Copy out every line of the data where the word "apply" is found.
..............................
(** A run of X2: a GitHub document without the [username] claim. *)
Lemma missing_username_claim_aborts_with_500_witness :
  outcome (CILogon.user_info_to_username cilogon
             (doc [("idp", PStr github); ("email", PStr "octocat@github.com")]))
  = Raise (HTTPError 500
             (MsgUsernameClaimNotFound "username" (PStr github)
                (dom (doc [("idp", PStr github);
                           ("email", PStr "octocat@github.com")])))).
Proof.
  rewrite (missing_username_claim_aborts_with_500 cilogon
             (doc [("idp", PStr github); ("email", PStr "octocat@github.com")])
             github
             (CILogon.mk_idp_config
                (Some (CILogon.mk_username_derivation
                         (Some "username") (Some "prefix") None (Some "gh")))
                None)
             (CILogon.mk_username_derivation
                (Some "username") (Some "prefix") None (Some "gh"))
             "username"
             ltac:(vm_compute; reflexivity) ltac:(discriminate)
             ltac:(vm_compute; reflexivity) ltac:(reflexivity)
             ltac:(reflexivity) ltac:(vm_compute; reflexivity)).
  reflexivity.
Defined.

(** A run of X3: a numeric [uid] claim under [strip_idp_domain]. *)
Lemma strip_idp_domain_needs_a_string_witness :
  CILogon.user_info_to_username numeric_cilogon
    (doc [("idp", PStr utoronto); ("uid", PInt 1234)])
  = raise AttributeError.
Proof.
  apply (strip_idp_domain_needs_a_string numeric_cilogon
           (doc [("idp", PStr utoronto); ("uid", PInt 1234)])
           utoronto
           (CILogon.mk_idp_config
              (Some (CILogon.mk_username_derivation
                       (Some "uid") (Some "strip_idp_domain")
                       (Some "utoronto.ca") None))
              None)
           (CILogon.mk_username_derivation
              (Some "uid") (Some "strip_idp_domain") (Some "utoronto.ca") None)
           "uid"
           ltac:(vm_compute; reflexivity) ltac:(discriminate)
           ltac:(vm_compute; reflexivity) ltac:(reflexivity)
           ltac:(reflexivity)
           "utoronto.ca" (PInt 1234)
           ltac:(reflexivity) ltac:(reflexivity)
           ltac:(vm_compute; reflexivity) ltac:(reflexivity)
           ltac:(discriminate)).
Defined.

(** A run of X4: the GitHub entry gives the claim [1234], a number, and the
    claim ["1234"], a string, the same username: the two claims have the
    same text. *)
Lemma prefixed_usernames_do_not_collide_witness :
  CILogon._get_processed_username cilogon (PInt 1234)
    (doc [("idp", PStr github); ("username", PInt 1234)])
  = CILogon._get_processed_username cilogon (PStr "1234")
      (doc [("idp", PStr github); ("username", PStr "1234")]).
Proof.
  destruct (prefixed_usernames_do_not_collide cilogon
              (doc [("idp", PStr github); ("username", PInt 1234)])
              (doc [("idp", PStr github); ("username", PStr "1234")])
              github github
              (CILogon.mk_idp_config
                 (Some (CILogon.mk_username_derivation
                          (Some "username") (Some "prefix") None (Some "gh")))
                 None)
              (CILogon.mk_idp_config
                 (Some (CILogon.mk_username_derivation
                          (Some "username") (Some "prefix") None (Some "gh")))
                 None)
              (CILogon.mk_username_derivation
                 (Some "username") (Some "prefix") None (Some "gh"))
              (CILogon.mk_username_derivation
                 (Some "username") (Some "prefix") None (Some "gh"))
              "gh" "gh" (PInt 1234) (PStr "1234")
              ltac:(vm_compute; reflexivity) ltac:(vm_compute; reflexivity)
              ltac:(reflexivity) ltac:(reflexivity) ltac:(reflexivity)
              ltac:(vm_compute; reflexivity) ltac:(vm_compute; reflexivity)
              ltac:(reflexivity) ltac:(reflexivity) ltac:(reflexivity)
              ltac:(reflexivity) ltac:(reflexivity))
    as [_ Hsame].
  apply Hsame; reflexivity.
Defined.

(** A run of X5: the username of a GitHub document. *)
Lemma username_implies_allowed_idp_witness :
  exists (s : pystr) (cfg : CILogon.idp_config),
    doc [("idp", PStr github); ("username", PStr "octocat")] !! "idp"
    = Some (PStr s)
    /\ CILogon.assoc (CILogon.allowed_idps cilogon) s = Some cfg.
Proof.
  apply (username_implies_allowed_idp cilogon
           (doc [("idp", PStr github); ("username", PStr "octocat")])
           (PStr "gh:octocat")).
  vm_compute. reflexivity.
Defined.

(** A run of X6: the GitHub entry has no [allowed_domains]. *)
Lemma check_allowed_without_allowed_domains_witness :
  CILogon.check_allowed cilogon (PStr "gh:octocat")
    (model "gh:octocat" [("idp", PStr github); ("username", PStr "octocat")])
  = ret false.
Proof.
  apply (check_allowed_without_allowed_domains cilogon (PStr "gh:octocat")
           (model "gh:octocat" [("idp", PStr github); ("username", PStr "octocat")])
           github
           (CILogon.mk_idp_config
              (Some (CILogon.mk_username_derivation
                       (Some "username") (Some "prefix") None (Some "gh")))
              None)).
  - vm_compute. reflexivity.
  - vm_compute. reflexivity.
  - left. reflexivity.
Defined.

(** A run of X7: [bob@UNI.edu] against the allowed domain [uni.edu]. *)
Lemma check_allowed_lowercase_domains_witness :
  CILogon.check_allowed cilogon (PStr "bob@UNI.edu")
    (model "bob@UNI.edu" [("idp", PStr google); ("username", PStr "bob@UNI.edu")])
  = ret true.
Proof.
  destruct (check_allowed_lowercase_domains cilogon
              (doc [("idp", PStr google); ("username", PStr "bob@UNI.edu")])
              google
              (CILogon.mk_idp_config
                 (Some (CILogon.mk_username_derivation
                          (Some "username") None None None))
                 (Some ["uni.edu"; "something.org"]))
              (CILogon.mk_username_derivation (Some "username") None None None)
              "username"
              ltac:(vm_compute; reflexivity) ltac:(vm_compute; reflexivity)
              ltac:(reflexivity) ltac:(reflexivity)
              (PStr "bob@UNI.edu")
              (model "bob@UNI.edu"
                 [("idp", PStr google); ("username", PStr "bob@UNI.edu")])
              ["uni.edu"; "something.org"] "bob@UNI.edu"
              ltac:(reflexivity) ltac:(reflexivity) ltac:(reflexivity)
              ltac:(discriminate) ltac:(vm_compute; reflexivity)
              ltac:(discriminate)
              "bob" "UNI.edu"
              ltac:(repeat constructor) ltac:(reflexivity) ltac:(reflexivity))
    as [Hmatch _].
  apply Hmatch. exists "uni.edu". split; [compute_done | reflexivity].
Defined.


(** A run of X10: an entry without [username_derivation], under a key that
    is no entity id either. *)
Lemma validate_allowed_idps_schema_error_witness :
  CILogon._validate_allowed_idps CILogon.cilogon_schema
    [ (utoronto,
       CILogon.mk_idp_config
         (Some (CILogon.mk_username_derivation (Some "email") None None None))
         None);
      ("uni.edu", CILogon.mk_idp_config None (Some ["uni.edu"])) ]
  = raise ValidationError.
Proof.
  apply (validate_allowed_idps_schema_error CILogon.cilogon_schema
           [ (utoronto,
              CILogon.mk_idp_config
                (Some (CILogon.mk_username_derivation (Some "email") None None None))
                None) ]
           [] "uni.edu" (CILogon.mk_idp_config None (Some ["uni.edu"]))).
  - constructor; [|constructor]. split; [reflexivity|].
    exists "https". split; [vm_compute; reflexivity | compute_done].
  - reflexivity.
Defined.

(** A run of X12: the caller passes a [selected_idp] and a [prompt]; the
    authenticator has a skin. *)
Lemma authorize_redirect_forwards_witness :
  exists kwargs' extra_params : pydict,
    CILogonLogin.authorize_redirect skinned
      (doc [("redirect_uri", PStr "https://hub.example.org/hub/oauth_callback");
            ("extra_params",
             PDict (doc [("selected_idp", PStr "https://idp.example.org");
                         ("prompt", PStr "login")]))])
    = ret kwargs'
    /\ kwargs' !! "extra_params" = Some (PDict extra_params)
    /\ kwargs' !! "redirect_uri"
       = Some (PStr "https://hub.example.org/hub/oauth_callback")
    /\ extra_params !! "selected_idp"
       = Some (PStr (utoronto ++ "," ++ github ++ "," ++ google))
    /\ extra_params !! "skin" = Some (PStr "LIGO")
    /\ extra_params !! "prompt" = Some (PStr "login").
Proof.
  destruct (authorize_redirect_forwards skinned
              (doc [("redirect_uri", PStr "https://hub.example.org/hub/oauth_callback");
                    ("extra_params",
                     PDict (doc [("selected_idp", PStr "https://idp.example.org");
                                 ("prompt", PStr "login")]))])
              (doc [("selected_idp", PStr "https://idp.example.org");
                    ("prompt", PStr "login")])
              ltac:(right; vm_compute; reflexivity))
    as (kwargs' & extra_params & Hret & Hextra & Hother & Hidp & Hskin & Hkept).
  exists kwargs', extra_params.
  split; [exact Hret|]. split; [exact Hextra|].
  split; [rewrite Hother by discriminate; vm_compute; reflexivity|].
  split; [exact Hidp|]. split; [exact Hskin|].
  rewrite Hkept by discriminate. vm_compute. reflexivity.
Defined.

(** A run of X13: the three entity ids of the sample configuration. *)
Lemma selected_idp_lists_the_allowed_idps_witness :
  exists (kwargs' extra_params : pydict) (selected_idp : pystr),
    CILogonLogin.authorize_redirect plain ∅ = ret kwargs'
    /\ kwargs' !! "extra_params" = Some (PDict extra_params)
    /\ extra_params !! "selected_idp" = Some (PStr selected_idp)
    /\ PyStr.split (PyStr.ord ",") selected_idp = [utoronto; github; google].
Proof.
  apply (selected_idp_lists_the_allowed_idps plain ∅ ∅).
  - left. split; reflexivity.
  - discriminate.
  - repeat constructor.
Defined.

(** A run of X14: the [username] key of a generic document. *)
Lemma username_key_iff_witness :
  outcome (Generic.user_info_to_username staff_ops
             (doc [("username", PStr "bob")]))
  = Ok (PStr "bob").
Proof.
  apply (username_key_iff staff_ops (doc [("username", PStr "bob")])
           "username" (PStr "bob") ltac:(reflexivity)).
  split; vm_compute; reflexivity.
Defined.

(** A run of X15: a document without the groups claim. *)
Lemma get_user_groups_never_raises_witness :
  exists groups : Generic.pyset,
    outcome (Generic.get_user_groups staff_ops (doc [("username", PStr "bob")]))
    = Ok groups.
Proof.
  destruct (get_user_groups_never_raises staff_ops "groups"
              (doc [("username", PStr "bob")]) ltac:(reflexivity))
    as (groups & Hgroups & _).
  exists groups. exact Hgroups.
Defined.

(** A run of X16: the groups [staff] and [alumni]. *)
Lemma groups_list_gives_its_items_witness :
  Generic.get_user_groups staff_ops
    (doc [("groups", PList [PStr "staff"; PStr "alumni"])])
  = ret [PStr "staff"; PStr "alumni"].
Proof.
  apply (groups_list_gives_its_items staff_ops "groups"
           (doc [("groups", PList [PStr "staff"; PStr "alumni"])])
           ["staff"; "alumni"] ltac:(reflexivity)
           ltac:(vm_compute; reflexivity)).
Defined.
..............................
The completed task:
  apply (strip_idp_domain_needs_a_string numeric_cilogon
  apply Hsame; reflexivity.
  apply (username_implies_allowed_idp cilogon
  apply (check_allowed_without_allowed_domains cilogon (PStr "gh:octocat")
  apply Hmatch. exists "uni.edu". split; [compute_done | reflexivity].
  apply (validate_allowed_idps_schema_error CILogon.cilogon_schema
  apply (selected_idp_lists_the_allowed_idps plain ∅ ∅).
  apply (username_key_iff staff_ops (doc [("username", PStr "bob")])
  apply (groups_list_gives_its_items staff_ops "groups"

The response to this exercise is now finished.